Sie kam immer zu spät. Egal wo sie hinging, sie war zu spät. Egal was sie tun sollte, sie war zu spät. Das war das einzige, worin sie wirklich gut war, das zu spät kommen.

Sie verpasste den Bus, sie gab Arbeiten zu spät ab und auch zum Vorstellungsgespräch war sie zu spät und somit auch bei der Jobvergabe. Langsam fragte sie sich, ob sie überhaupt in der Lage war, irgendetwas pünktlich zu erreichen. Manchmal hatte sie das Gefühl, dass ihr Leben ihr davon lief und sie mühselig und erschöpft ihm hinterher schnaufte. Sie kam nicht mit und das machte ihr Angst.

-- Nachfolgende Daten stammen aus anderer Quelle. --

(** The policy itself carries the rule in its form for pod controllers. *)
Definition carries_autogen (p : obj) (name : string) : Prop :=
  ∃ m, VObj m ∈ rules_in p ∧ HasPrefix (rule_name m) "autogen-" = true ∧
    name = TrimPrefix (TrimPrefix (rule_name m) "autogen-") "cronjob-".

(** The exceptions that were read: those of the first version of the resource
    that could be listed, if any. *)
Inductive reads_exceptions : list GVR → list (event request reply) → list obj → Prop :=
| read_none : reads_exceptions [] [] []
| read_served g gvrs items next :
    reads_exceptions (g :: gvrs) [let q := DynList Server g "" no_opts in Effects.Event q (Ok (items, next) : reply q)] items
| read_missing g gvrs e tr items : reads_exceptions gvrs tr items →
    reads_exceptions (g :: gvrs) ((let q := DynList Server g "" no_opts in Effects.Event q (Err e : reply q)) :: tr) items.

Section answer.
Context (ns : string) (nsLabels : labels) (kind : string).

(** The rule applies to the kind in the namespace. *)
Definition applies_here (e : obj * obj) : Prop :=
  ∃ autogen, rule_selected ns nsLabels kind autogen e.2 ∧
    (carries_autogen e.1 (rule_name e.2) ∧ autogen = ∅ ∨
     ¬ carries_autogen e.1 (rule_name e.2) ∧
       autogen = autogenControllers (lget (GetAnnotations e.1) "pod-policies.kyverno.io/autogen-controllers")).

(** The action a policy states for a validation rule: the rule's own, that of
    the first override for the namespace, the policy's, or Audit. *)
Definition overrides_here (o : value) (a : string) : Prop :=
  ∃ m, o = VObj m ∧ nsMatches m ns nsLabels = true ∧
    (strSlice (vget m "namespaces") ≠ [] ∨ vget m "namespaceSelector" ≠ VNil) ∧ vget m "action" = VStr a.

Inductive states_action (spec validate : obj) : string → Prop :=
| states_own a : str_or_empty (vget validate "failureAction") = a → a ≠ "" → states_action spec validate a
| states_override pre o post a :
    str_or_empty (vget validate "failureAction") = "" →
    list_or_nil (vget spec "validationFailureActionOverrides") = pre ++ o :: post →
    Forall (λ o', ∀ a', ¬ overrides_here o' a') pre → overrides_here o a → states_action spec validate a
| states_policy a :
    str_or_empty (vget validate "failureAction") = "" →
    Forall (λ o', ∀ a', ¬ overrides_here o' a') (list_or_nil (vget spec "validationFailureActionOverrides")) →
    a = (if decide (str_or_empty (vget spec "validationFailureAction") = "") then "Audit"
         else str_or_empty (vget spec "validationFailureAction")) →
    states_action spec validate a.
Definition read_team (o : obj) : team :=
  mkTeam (GetName o)
    (flat_map (λ raw, match raw with
       | VObj m => let name := str_or_empty (vget m "name") in if decide (name = "") then [] else [name]
       | _ => []
       end) (default [] (NestedSlice o ["spec"; "teamAdmins"])))
    (flat_map (λ raw, match raw with
       | VObj m => [mkProject (str_or_empty (vget m "name")) (str_or_empty (vget m "envLabel"))]
       | _ => []
       end) (default [] (NestedSlice o ["spec"; "projects"]))).

Definition handleListTeams (fuel : nat) : io (result error teams) :=
  let! r := ListCustom fuel "team.snappcloud.io" "teams" ["v1alpha1"] (λ ts o, ts ++ [read_team o]) [] in
  let '((installed, err), ts) := r in
  match err with
  | Some err => Ret (Err err)
  | None =>
      if installed : bool
      then Ret (Ok (mkTeams (Z.of_nat (length ts)) (slice_sort (λ x y, str_lt (tm_team x) (tm_team y)) ts)))
      else Ret (Err (ErrText "teams.team.snappcloud.io is not served on this cluster (team-operator not installed)"))
  end.

End audit.

(** ** Lemmas *)

Lemma elem_of_add {A} `{EqDecision A} (x y : A) l : y ∈ add x l ↔ y = x ∨ y ∈ l.
Proof. unfold add. case_decide; rewrite ?elem_of_app, ?list_elem_of_singleton; naive_solver. Qed.

Lemma NoDup_add {A} `{EqDecision A} (x : A) l : NoDup l → NoDup (add x l).
Proof.
  intros Hl. unfold add. case_decide; [done|]. apply NoDup_app. split; [done|].
  split; [intros y Hy ->%list_elem_of_singleton; done|apply NoDup_singleton].
Qed.

(** A budget without what the scan records on it. *)
Definition blank (p : auditPDB) : auditPDB :=
  mkAuditPDB (a_ns p) (a_name p) (a_minAvailable p) (a_maxUnavailable p) (a_policy p) (a_expected p) (a_healthy p)
    (a_desired p) (a_allowed p) (a_ignore p) (a_selector p) [] [].

Definition owners_at (l : list auditPDB) (i : nat) : list ownerRef := match l !! i with Some p => a_owners p | None => [] end.
Definition overlaps_at (l : list auditPDB) (i : nat) : list string := match l !! i with Some p => a_overlaps p | None => [] end.

Lemma blank_at l l' i : map blank l = map blank l' → blank <$> l !! i = blank <$> l' !! i.
Proof. intros Hl. rewrite <- !list_lookup_fmap. exact (f_equal (lookup i) Hl). Qed.

(** What a scan reads of the budgets is not what it writes. *)
Lemma byNS_blank l l' ns : map blank l = map blank l' → byNS l ns = byNS l' ns.
Proof.
  intros Hl. unfold byNS. assert (length l = length l') as ->.
  { rewrite <- (length_map blank l), Hl. apply length_map. }
  apply filter_ext. intros i. apply (blank_at _ _ i) in Hl.
  destruct (l !! i) as [p|], (l' !! i) as [p'|]; simpl in Hl; try done.
  assert (E : blank p = blank p') by congruence. by rewrite (f_equal a_ns E : a_ns p = a_ns p').
Qed.
(* ===== verification/Handlers.v ===== *)
(** * The read-only tools (internal/mcp/handlers.go)

    One definition per handler: the requests it makes and the answer it builds
    from the replies.  An answer is a JSON value, or the record [top_pods]; an
    object field the source sets only sometimes is set by [mset].  A nil slice
    or map, which the encoder prints as null, is [VNil].  Every reading of the
    clock is a request. *)

From S2P Require Import Prelude GoStrings GoTime Value Kube Pages Floats Json Instances Args Redact.
Local Open Scope Z_scope.
Local Open Scope mcp_scope.

Definition defaultListLimit : Z := 100.

Definition vint (n : nat) : value := VInt Kint (Z.of_nat n).

(** A map[string]string, a []string and a []map: null when nil. *)
Definition labels_value (l : labels) : value :=
  match l with [] => VNil | _ => VObj (map (λ e, (e.1, VStr e.2)) l) end.
Definition strings_or_null (l : list string) : value := match l with [] => VNil | _ => VList (map VStr l) end.
Definition list_or_null (l : list value) : value := match l with [] => VNil | _ => VList l end.

Fixpoint mapM_io {A B} (f : A → io B) (l : list A) : io (list B) :=
  match l with
  | [] => Ret []
  | x :: l' => let! y := f x in let! ys := mapM_io f l' in Ret (y :: ys)
  end.
(* ===== verification/Answers.v ===== *)
(** * The JSON of the tools' answers (internal/mcp)

    What json.MarshalIndent makes of what the handlers return: the fields of a
    struct in the order of their declaration, with the tags and omitempty of
    the source; the keys of a map sorted; a nil slice as null. *)

From S2P Require Import Prelude GoStrings GoTime Value Kube Floats Json Unmarshal NumberText Shortest RoundTrip Policy Disruption Handlers Instances.
Local Open Scope Z_scope.

(** What a handler returns: JSON values, and the structures of some tools. *)
Inductive answer :=
| AnswerValue (v : value)
| AnswerTop (t : top_pods)
| AnswerPolicies (p : policies)
| AnswerReport (r : report)
| AnswerAudit (a : audit)
| AnswerTeams (t : teams).

(** ** Building documents *)

Definition jint (z : Z) : json := JNum (Itoa z).
Definition jstrs (l : list string) : json := JArr (map JStr l).

(** A slice that is nil when nothing was appended to it. *)
Definition jslice (l : list json) : json := match l with [] => JNull | _ => JArr l end.

(** A map: its keys sorted. *)
Definition jmap (m : list (string * json)) : json := JObj (in_key_order m).

(** Fields with omitempty. *)
Definition omit_str (k s : string) : list (string * json) := if decide (s = "") then [] else [(k, JStr s)].
Definition omit_strs (k : string) (l : list string) : list (string * json) := match l with [] => [] | _ => [(k, jstrs l)] end.
Definition omit_int (k : string) (z : Z) : list (string * json) := if z =? 0 then [] else [(k, jint z)].
Definition omit_nil {A} (k : string) (f : A → json) (x : option A) : list (string * json) :=
  match x with None => [] | Some x => [(k, f x)] end.

(** A map's entry that is set only sometimes. *)
Definition entry (k : string) (x : option string) : list (string * json) := omit_nil k JStr x.

(** ** The structures *)

Definition usage_json (u : string * Z * Z) : json :=
  JObj [("pod", JStr u.1.1); ("cpu_millicores", jint u.1.2); ("memory_mi", jint u.2)].

Definition top_json (t : top_pods) : json :=
  jmap [("namespace", JStr (tp_namespace t)); ("count", jint (Z.of_nat (length (tp_pods t))));
        ("pods", JArr (map usage_json (tp_pods t)))].

Definition rule_json (r : rule_out) : json :=
  jmap ([("policy", JStr (r_policy r)); ("rule", JStr (r_rule r)); ("type", JStr (r_type r));
         ("kinds", jslice (map JStr (r_kinds r)));  (* uniq of a nil slice is nil *)
         ("scope", JStr (r_scope r))] ++
        entry "namespace" (r_namespace r) ++ entry "action" (r_action r) ++ entry "message" (r_message r) ++
        entry "check" (r_check r) ++ entry "applies_via" (r_via r) ++ entry "only_if" (r_only_if r) ++
        (if r_exempted r then [("exempted", JStr "a PolicyException exempts this namespace from the rule")] else [])).

Definition policies_json (p : policies) : json :=
  jmap [("namespace", JStr (p_namespace p)); ("kind", JStr (p_kind p)); ("rules", jslice (map rule_json (p_rules p)));
        ("summary", JStr (p_summary p)); ("note", JStr (p_note p))].

Definition intstr_json (x : IntOrString) : json := match x with IntVal z => jint z | StrVal s => JStr s end.

Definition owner_json (o : auditOwner) : json :=
  JObj ([("kind", JStr (ao_kind o)); ("name", JStr (ao_name o))] ++
        omit_str "apiVersion" (ao_apiVersion o) ++ omit_nil "replicas" jint (ao_replicas o) ++
        omit_strs "images" (ao_images o) ++ omit_str "operatorKind" (ao_operatorKind o) ++ omit_str "ignore" (ao_ignore o)).

Definition pdb_json (p : pdb_out) : json :=
  let a := po_pdb p in
  JObj ([("ns", JStr (a_ns a)); ("name", JStr (a_name a))] ++
        omit_nil "minAvailable" intstr_json (a_minAvailable a) ++ omit_nil "maxUnavailable" intstr_json (a_maxUnavailable a) ++
        omit_str "unhealthyPodEvictionPolicy" (a_policy a) ++
        [("expectedPods", jint (a_expected a)); ("currentHealthy", jint (a_healthy a));
         ("desiredHealthy", jint (a_desired a)); ("disruptionsAllowed", jint (a_allowed a));
         ("owners", JArr (map owner_json (po_owners p)))] ++
        omit_strs "overlapsWith" (po_overlapsWith p) ++ omit_str "ignore" (a_ignore a)).

Definition instance_json (i : auditInstance) : json :=
  JObj ([("ns", JStr (i_ns i)); ("name", JStr (i_name i)); ("engine", JStr (i_engine i)); ("kind", JStr (i_kind i))] ++
        omit_str "workload" (i_workload i) ++ [("replicas", jint (i_replicas i))] ++
        omit_int "readReplicas" (i_readReplicas i) ++ omit_str "replicaWorkload" (i_replicaWorkload i) ++
        [("quorum", JBool (i_quorum i)); ("source", JStr (i_source i)); ("pdbs", jstrs (i_pdbs i))] ++
        omit_strs "images" (i_images i) ++ omit_str "ignore" (i_ignore i)).

Definition labels_json (l : labels) : json := jmap (map (λ e, (e.1, JStr e.2)) l).

Definition nsOwner_json (o : nsOwner) : json :=
  JObj (omit_str "team" (no_team o) ++ omit_str "env" (no_env o) ++
        match no_labels o with [] => [] | l => [("labels", labels_json l)] end).

Definition audit_json (a : audit) : json :=
  jmap [("pdbs", JArr (map pdb_json (au_pdbs a))); ("instances", JArr (map instance_json (au_instances a)));
        ("namespaces", jmap (map (λ e, (e.1, nsOwner_json e.2)) (map_to_list (au_namespaces a))));
        ("notInstalled", jstrs (au_notInstalled a)); ("quorumImages", jstrs (au_quorumImages a))].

Alles war ihr zu viel.

Eigentlich war sie ja stolz, wenn sie die Dinge erreichte. Stolz war vielleicht nicht das richtige Wort, eher erleichtert. „Immerhin hab ich es gemacht“, dachte sie sich jedes Mal, wenn sie zu spät war. Sie hätte es auch gleich bleiben lassen, einfach den ganzen Tag im Bett bleiben und nichts tun. Einfach nur schlafen, an die Decke starren. Es wäre so leicht…

Manchmal träumte sie davon, aber dann riss sie sich wieder zusammen und machte weiter, versuchte ihr Leben in den Griff zu kriegen. Versuchen war das richtige Wort. Es schien ihr ja trotzdem nie zu gelingen. So sehr sie es auch versuchte. Manchmal verfluchte sie sich dafür, manchmal hatte sie nicht die Kraft dazu. Sie versuchte sich auf Dinge zu freuen und dadurch ihr Ziel rechtzeitig zu erreichen, sie versuchte sich dazu zu zwingen, sich dafür zu belohnen, doch nichts davon half. Sie wusste nicht wieso.

Sie trieb dahin, hilflos und allein, verloren in der Welt. Manchmal fragte sie sich, ob alles eigentlich einen Sinn hätte, ob es jedem so ging, oder ob irgendetwas mit ihr falsch war. Dann verdrängte sie diese Gedanken, sie halfen ja doch nicht, dennoch schaffte sie nie diese leise nagende Stimme in ihrem Kopf abzuschalten, die ihr immer sagte, dass sie es sowieso nicht schaffen würde, dass sie nicht gut genug war, dass sie niemand brachte, dass sie unwichtig war, dass es keinen Sinn hatte. Sie hatte Angst davor, dass sie irgendwann zu spät wäre, diese Stimme zu vertreiben. Nicht mehr aus dieser Endlosschleife zu entkommen. Dann rief sie sich in Erinnerung, dass nichts davon der Wahrheit entsprach, dass sie es schaffen würde, dass sie gut war, dass sie das konnte. Und dann war sie wieder zu spät, zu was auch immer gerade anstand. Aber das spielte keine Rolle, immerhin tat sie es, zu spät, aber sie tat es. Manchmal reichte ihr das schon und zumindest die Erleichterung breitete sich in ihr aus.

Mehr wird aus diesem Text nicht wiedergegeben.